Carson Jr. told Cruciani that he did not want to create unnecessary concern and that he would speak to his father, Cruciani wrote.
Later that day, Cruciani, Alexander and Zorc discussed the matter with the secretary themselves.
"The Secretary said that it was difficult to have a Listening Tour in Baltimore without his son's involvement as his son was the largest employer in Maryland," Cruciani wrote. "I said that I understood his frustration, but explained that the rule that he avoid any actions that might create the appearance of violating the law was broad."
Carson Jr. told HUD lawyers that he has "three law firms and 2,600 employees," the memo states.
Brown, the HUD spokesman, said Carson was speaking as "a proud father" and realizes that there are bigger employers in Maryland.

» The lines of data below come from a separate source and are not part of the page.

(** * CargoMax / SenaShipping loading-condition planner

    A shallow embedding of the Python sources of the livestock-carrier
    loading planner, and the properties of its specification proved (or
    refuted) against that embedding.

    Conventions of the embedding.

    - A Python [int] is a [Z].
    - A Python [float] is modelled by its exact value: a rational [Q], or
      one of the non-finite values [inf], [-inf], [nan].  Arithmetic on
      finite values is exact (binary64 rounding and the sign of zero are
      not modelled); the rules for non-finite operands follow IEEE 754 as
      Python applies them.  [float(text)] returns the binary64 float
      nearest to the decimal it reads.  Reference data read from the database (tank
      capacities, pen areas, positions) and the literals of the source are
      finite and have type [Q]; values computed from operator text have
      type [pyfloat].
    - A Python [str] is a Rocq [string]; characters are code points below
      256.
    - A Python [dict] keeps insertion order, and the order is observable
      (it is the order of the members of the JSON file), so a dict is an
      association list with unique keys, updated in place.
    - Exceptions are values of [exn], carried by the [result] monad. *)

From Stdlib Require Import ZArith QArith Qround Qabs String Ascii List Bool.
From Stdlib Require Import Sorted Permutation.
From Stdlib Require Import Lia Lqa DecimalString DecimalZ DecimalPos.
Import ListNotations.

Set Implicit Arguments.
Set Warnings "-register-all".

(* ------------------------------------------------------------------ *)
(** ** Python run-time values                                          *)
(* ------------------------------------------------------------------ *)

Module Py.

(** *** Exceptions *)

Inductive exn : Type :=
| TypeError
| ValueError
| OverflowError
| AttributeError
| FileNotFoundError
| JSONDecodeError
| UnicodeDecodeError.

Inductive result (A : Type) : Type :=
| Ok (a : A)
| Raise (e : exn).

Arguments Ok {A} a.
Arguments Raise {A} e.

Definition bind {A B} (m : result A) (k : A -> result B) : result B :=
  match m with
  | Ok a => k a
  | Raise e => Raise e
  end.

(** [try: m except ValueError/TypeError: d] *)
Definition except_value_type {A} (m : result A) (d : A) : result A :=
  match m with
  | Raise ValueError | Raise TypeError => Ok d
  | other => other
  end.
(** C8: on a validated static Handler the secondary fields are applied
    after the section is built: each one that is set is in the section
    under its output key, so an explicit [upload] replaces the pattern
    generated from [static_dir], which stays only when [upload] is not
    set. *)
Theorem to_api_dict_static_section yaml_entry h :
  from_yaml yaml_entry = inr h ->
  static_defined h = true ->
  exists d section,
    to_api_dict h = inr (d, h) /\
    dict_getitem d "staticFiles" = Some (VDict section) /\
    (forall name key, In (name, key) secondary_static_fields ->
       exists v, attr h name = Some v /\
                 (v <> VNone -> dict_getitem section key = Some v)) /\
    (static_dir h <> VNone -> upload h <> VNone ->
     dict_getitem section "uploadPathRegex" = Some (upload h)) /\
    (forall s, static_dir h = VStr s -> s <> "" -> upload h = VNone ->
     dict_getitem section "uploadPathRegex" = Some (VStr (s ++ "/.*")%string)).
Proof.
  intros H Hstatic.
  destruct (@api_dict_validated _ _ H) as (d1 & base & _ & Hbase & E).
  rewrite Hstatic in E.
  exists (dict_set d1 "staticFiles" (VDict (apply_secondary h base))),
    (apply_secondary h base).
  split; [rewrite to_api_dict_run, E; reflexivity |].
  split; [rewrite dict_getitem_set; reflexivity |].
  assert (Hupload : dict_getitem (apply_secondary h base) "uploadPathRegex"
                    = if is_not_none (upload h) then Some (upload h)
                      else dict_getitem base "uploadPathRegex").
  { destruct (@secondary_lookup h base "upload" "uploadPathRegex")
      as (v & Hv & Hl); [cbn; auto |].
    injection Hv as <-. exact Hl. }
  split; [| split].
  - intros name key Hin.
    destruct (@secondary_lookup h base name key Hin) as (v & Hv & Hl).
    exists v. split; [exact Hv |]. intros Hset.
    now rewrite Hl, (is_not_none_true Hset).
  - intros _ Hset. now rewrite Hupload, (is_not_none_true Hset).
  - intros s Es Hs Eu. rewrite Hupload, Eu. cbn [is_not_none is_none negb].
    rewrite (static_base_static_dir _ Es Hs) in Hbase.
    injection Hbase as <-. reflexivity.
Qed.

In the days before the listening tour, Carson Jr. used a company with which he is affiliated to invite a prominent local chief executive, Calvin G. Butler Jr. of Baltimore Gas and Electric Co., and then personally connected Butler's chief of staff with senior agency officials. The email exchange was obtained by the Democratic-leaning group American Oversight and provided to The Post.
The invitation came from Mark Powell, the chief executive of Argo Systems. Carson Jr.'s firm's website lists Argo as an "Interprise company" and says he serves on its board.
On June 15, Powell wrote to Butler: "One of my business partners, Ben Carson Jr., asked if I could extend an invitation to you or one of your senior team members to join Secretary Carson" on the tour.
Powell did not respond to an email seeking comment.
A BGE spokeswoman confirmed that Butler was invited but said he did not attend.
Carson Jr. also personally shaped the itinerary for the listening tour, adding a stop at a large mixed-use development project in West Baltimore.
"Thank you for working us in," Carson Jr. wrote to the developers, La Cité Development, on June 25.
Dan Bythewood, a partner in the project, said in an email that neither he nor his company has any business ties to Carson Jr.
"We were honored by their interest in our vision," he said.
Aaron C. Davis and Ben Terris contributed to this report.